Would you return all of this data exactly, leaving nothing out?

(MATERIAL SUPPLIED)

Definition PageAllocated (page typ : byte) : J (byte * bool) :=
  raw ← get (DeclarationKey (counterOf page typ));
  match raw with
  | None => mret (Byte.x00, false)
  | Some raw =>
    '(next, _) ← liftJ (decodeCounter raw);
    mret (if byte_eqb next Byte.x00 then Byte.xff else byte_of_Z (byte_to_Z next - 1), true)
  end.

Definition LastAllocated (page typ : byte) : J byte :=
  '(last, _) ← PageAllocated page typ;
  mret last.

Definition ClosePageOps (page typ : byte) : J (list Op) :=
  let counterKey := DeclarationKey (counterOf page typ) in
  raw ← get counterKey;
  '(next, pre) ←
    match raw with
    | None => mret (Byte.x01, mkOp OpCompareAbsent counterKey [])
    | Some raw =>
      '(used, flags) ← liftJ (decodeCounter raw);
      if isClosed flags then failJ "relations: page %d of log %d is already closed for type %#x" else
      mret (used, mkOp OpCompare counterKey raw)
    end;
  value ← encode counterKey KindDeclaration [] [next; counterClosed];
  mret [pre; mkOp OpSet counterKey value].

Definition PageIsClosed (page typ : byte) : J bool :=
  raw ← get (DeclarationKey (counterOf page typ));
  match raw with
  | None => mret false
  | Some raw => '(_, flags) ← liftJ (decodeCounter raw); mret (isClosed flags)
  end.

(** ** Allocation *)

(** [from], [from + 1], ..., 255 *)
Definition bytesFrom (from : byte) : list byte := map byte_of_Z (seqZ (byte_to_Z from) (256 - byte_to_Z from)).

(** The first of the ids whose entity is not declared *)
Fixpoint freeID (page typ : byte) (ids : list byte) : J (option byte) :=
  match ids with
  | [] => mret None
  | id :: ids' =>
    exists_ ← get (DeclarationKey (mkEntity (SLog s) page typ id));
    match exists_ with
    | None => mret (Some id)
    | Some _ => freeID page typ ids'
    end
  end.

(** What a page has to offer: go on to the next one, a lost race, or the end. *)
Inductive pageResult : Type :=
| NextPage
| LostRace
| Allocated (r : interned Entity).

Definition allocateOn (typ kind : byte) (name data : bytes) (extra : Entity -> J (interned (list Op))) (page : byte) : J pageResult :=
  let counterKey := DeclarationKey (counterOf page typ) in
  raw ← get counterKey;
  counter ←
    match raw with
    | None => mret (Some (Byte.x01, mkOp OpCompareAbsent counterKey []))
    | Some raw =>
      '(used, flags) ← liftJ (decodeCounter raw);
      mret (if isClosed flags || byte_eqb used Byte.x00 then None else Some (used, mkOp OpCompare counterKey raw))
    end;
  match counter with
  | None => mret NextPage
  | Some (next, pre) =>
    free ← freeID page typ (bytesFrom next);
    match free with
    | None => mret NextPage
    | Some next =>
      let after := if byte_to_Z next <? 0xFF then byte_of_Z (byte_to_Z next + 1) else Byte.x00 in
      counterValue ← encode counterKey KindDeclaration [] [after; Byte.x00];
      let e := mkEntity (SLog s) page typ next in
      declValue ← encode (DeclarationKey e) kind name data;
      more ← extra e;
      match more with
      | AlreadyInterned existing => mret (Allocated (AlreadyInterned existing))
      | Fresh more =>
        tryJ (jApply ([pre; mkOp OpCompareAbsent (DeclarationKey e) []; mkOp OpSet counterKey counterValue; mkOp OpSet (DeclarationKey e) declValue] ++ more)) (fun r =>
          match r with
          | Ret _ => mret (Allocated (Fresh e))
          | Fail err => if errors_is err ErrConflict then mret LostRace else liftJ (Fail err)
          | Panic => liftJ Panic
          end)
      end
    end
  end.
Definition SignedLink_Verify (l : SignedLink) (pub : bytes) : gores Record_ :=
  if IsZero (SLA l) || IsZero (SLB l) then Fail (Errorf "relations: signed link: neither side may be the zero entity") else
  '(forward, forwardUnsigned) ← wrap_err "relations: signed link: forward record: %w" (DecodeRecord (SLForward l));
  '(index, indexUnsigned) ← wrap_err "relations: signed link: index record: %w" (DecodeRecord (SLIndex l));
  if negb (sameRecord forward index) then Fail (Errorf "relations: signed link: the two directions are not the same record") else
  _ ← wrap_err "relations: signed link: forward record: %w" (VerifyRecord forward (RelationKey (SLA l) (SLB l)) forwardUnsigned pub);
  _ ← wrap_err "relations: signed link: index record: %w" (VerifyRecord index (IndexKey (SLA l) (SLB l)) indexUnsigned pub);
  Ret forward.

Definition SignedLink_Ops (l : SignedLink) : list Op :=
  [mkOp OpSet (RelationKey (SLA l) (SLB l)) (SLForward l); mkOp OpSet (IndexKey (SLA l) (SLB l)) (SLIndex l)].

Definition Actor (name pub : bytes) : J Entity :=
  if bytes_eqb name [] then failJ "relations: actor name must not be empty" else
  if negb (blen pub =? PublicKeySize) then failJ "relations: actor: public key must be %d bytes, got %d" else
  actor ← intern s (actorOwner s) TypeActor name pub None;
  decl ← Declaration actor;
  match decl with
  | None => failJ "relations: actor %s is not declared"
  | Some decl => if negb (bytes_eqb (RData (RelRecord decl)) pub) then failJ "relations: actor %q is already declared with a different key" else mret actor
  end.

Definition actorKey (actor : Entity) : J bytes :=
  if negb (byte_eqb (EType actor) TypeActor) then failJ "relations: %s is not an actor" else
  decl ← Declaration actor;
  match decl with
  | None => failJ "relations: actor %s is not declared, so nothing could check its signature"
  | Some decl =>
    if negb (blen (RData (RelRecord decl)) =? PublicKeySize) then failJ "relations: actor %s is declared without a public key" else mret (RData (RelRecord decl))
  end.

Definition CountersignWith (entry : Entity) (l : SignedLink) : J unit :=
  if negb (bool_decide (SLA l = entry)) then failJ "relations: countersign: this endorsement is for %s, not %s" else
  let actor := SLB l in
  pub ← actorKey actor;
  rec ← liftJ (SignedLink_Verify l pub);
  if negb (byte_eqb (RKind rec) KindCountersign) then failJ "relations: countersign: this record is kind %#x, not an endorsement" else
  if negb (bool_decide (RAuthor rec = actor)) then failJ "relations: countersign: the record is authored by %s, not by the endorser %s" else
  countersign entry actor (SignedLink_Ops l).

(End MATERIAL SUPPLIED)

OUTPUT FOR THIS TASK:
Definition PageAllocated (page typ : byte) : J (byte * bool) :=
  raw ← get (DeclarationKey (counterOf page typ));
  match raw with
  | None => mret (Byte.x00, false)
  | Some raw =>
    '(next, _) ← liftJ (decodeCounter raw);
    mret (if byte_eqb next Byte.x00 then Byte.xff else byte_of_Z (byte_to_Z next - 1), true)
  end.

Definition LastAllocated (page typ : byte) : J byte :=
  '(last, _) ← PageAllocated page typ;
  mret last.

Definition ClosePageOps (page typ : byte) : J (list Op) :=
  let counterKey := DeclarationKey (counterOf page typ) in
  raw ← get counterKey;
  '(next, pre) ←
    match raw with
    | None => mret (Byte.x01, mkOp OpCompareAbsent counterKey [])
    | Some raw =>
      '(used, flags) ← liftJ (decodeCounter raw);
      if isClosed flags then failJ "relations: page %d of log %d is already closed for type %#x" else
      mret (used, mkOp OpCompare counterKey raw)
    end;
  value ← encode counterKey KindDeclaration [] [next; counterClosed];
  mret [pre; mkOp OpSet counterKey value].

Definition PageIsClosed (page typ : byte) : J bool :=
  raw ← get (DeclarationKey (counterOf page typ));
  match raw with
  | None => mret false
  | Some raw => '(_, flags) ← liftJ (decodeCounter raw); mret (isClosed flags)
  end.

(** ** Allocation *)

(** [from], [from + 1], ..., 255 *)
Definition bytesFrom (from : byte) : list byte := map byte_of_Z (seqZ (byte_to_Z from) (256 - byte_to_Z from)).

(** The first of the ids whose entity is not declared *)
Fixpoint freeID (page typ : byte) (ids : list byte) : J (option byte) :=
  match ids with
  | [] => mret None
  | id :: ids' =>
    exists_ ← get (DeclarationKey (mkEntity (SLog s) page typ id));
    match exists_ with
    | None => mret (Some id)
    | Some _ => freeID page typ ids'
    end
  end.

(** What a page has to offer: go on to the next one, a lost race, or the end. *)
Inductive pageResult : Type :=
| NextPage
| LostRace
| Allocated (r : interned Entity).

Definition allocateOn (typ kind : byte) (name data : bytes) (extra : Entity -> J (interned (list Op))) (page : byte) : J pageResult :=
  let counterKey := DeclarationKey (counterOf page typ) in
  raw ← get counterKey;
  counter ←
    match raw with
    | None => mret (Some (Byte.x01, mkOp OpCompareAbsent counterKey []))
    | Some raw =>
      '(used, flags) ← liftJ (decodeCounter raw);
      mret (if isClosed flags || byte_eqb used Byte.x00 then None else Some (used, mkOp OpCompare counterKey raw))
    end;
  match counter with
  | None => mret NextPage
  | Some (next, pre) =>
    free ← freeID page typ (bytesFrom next);
    match free with
    | None => mret NextPage
    | Some next =>
      let after := if byte_to_Z next <? 0xFF then byte_of_Z (byte_to_Z next + 1) else Byte.x00 in
      counterValue ← encode counterKey KindDeclaration [] [after; Byte.x00];
      let e := mkEntity (SLog s) page typ next in
      declValue ← encode (DeclarationKey e) kind name data;
      more ← extra e;
      match more with
      | AlreadyInterned existing => mret (Allocated (AlreadyInterned existing))
      | Fresh more =>
        tryJ (jApply ([pre; mkOp OpCompareAbsent (DeclarationKey e) []; mkOp OpSet counterKey counterValue; mkOp OpSet (DeclarationKey e) declValue] ++ more)) (fun r =>
          match r with
          | Ret _ => mret (Allocated (Fresh e))
          | Fail err => if errors_is err ErrConflict then mret LostRace else liftJ (Fail err)
          | Panic => liftJ Panic
          end)
      end
    end
  end.
Definition SignedLink_Verify (l : SignedLink) (pub : bytes) : gores Record_ :=
  if IsZero (SLA l) || IsZero (SLB l) then Fail (Errorf "relations: signed link: neither side may be the zero entity") else
  '(forward, forwardUnsigned) ← wrap_err "relations: signed link: forward record: %w" (DecodeRecord (SLForward l));
  '(index, indexUnsigned) ← wrap_err "relations: signed link: index record: %w" (DecodeRecord (SLIndex l));
  if negb (sameRecord forward index) then Fail (Errorf "relations: signed link: the two directions are not the same record") else
  _ ← wrap_err "relations: signed link: forward record: %w" (VerifyRecord forward (RelationKey (SLA l) (SLB l)) forwardUnsigned pub);
  _ ← wrap_err "relations: signed link: index record: %w" (VerifyRecord index (IndexKey (SLA l) (SLB l)) indexUnsigned pub);
  Ret forward.

Definition SignedLink_Ops (l : SignedLink) : list Op :=
  [mkOp OpSet (RelationKey (SLA l) (SLB l)) (SLForward l); mkOp OpSet (IndexKey (SLA l) (SLB l)) (SLIndex l)].

Definition Actor (name pub : bytes) : J Entity :=
  if bytes_eqb name [] then failJ "relations: actor name must not be empty" else
  if negb (blen pub =? PublicKeySize) then failJ "relations: actor: public key must be %d bytes, got %d" else
  actor ← intern s (actorOwner s) TypeActor name pub None;
  decl ← Declaration actor;
  match decl with
  | None => failJ "relations: actor %s is not declared"
  | Some decl => if negb (bytes_eqb (RData (RelRecord decl)) pub) then failJ "relations: actor %q is already declared with a different key" else mret actor
  end.

Definition actorKey (actor : Entity) : J bytes :=
  if negb (byte_eqb (EType actor) TypeActor) then failJ "relations: %s is not an actor" else
  decl ← Declaration actor;
  match decl with
  | None => failJ "relations: actor %s is not declared, so nothing could check its signature"
  | Some decl =>
    if negb (blen (RData (RelRecord decl)) =? PublicKeySize) then failJ "relations: actor %s is declared without a public key" else mret (RData (RelRecord decl))
  end.

Definition CountersignWith (entry : Entity) (l : SignedLink) : J unit :=
  if negb (bool_decide (SLA l = entry)) then failJ "relations: countersign: this endorsement is for %s, not %s" else
  let actor := SLB l in
  pub ← actorKey actor;
  rec ← liftJ (SignedLink_Verify l pub);
  if negb (byte_eqb (RKind rec) KindCountersign) then failJ "relations: countersign: this record is kind %#x, not an endorsement" else
  if negb (bool_decide (RAuthor rec = actor)) then failJ "relations: countersign: the record is authored by %s, not by the endorser %s" else
  countersign entry actor (SignedLink_Ops l).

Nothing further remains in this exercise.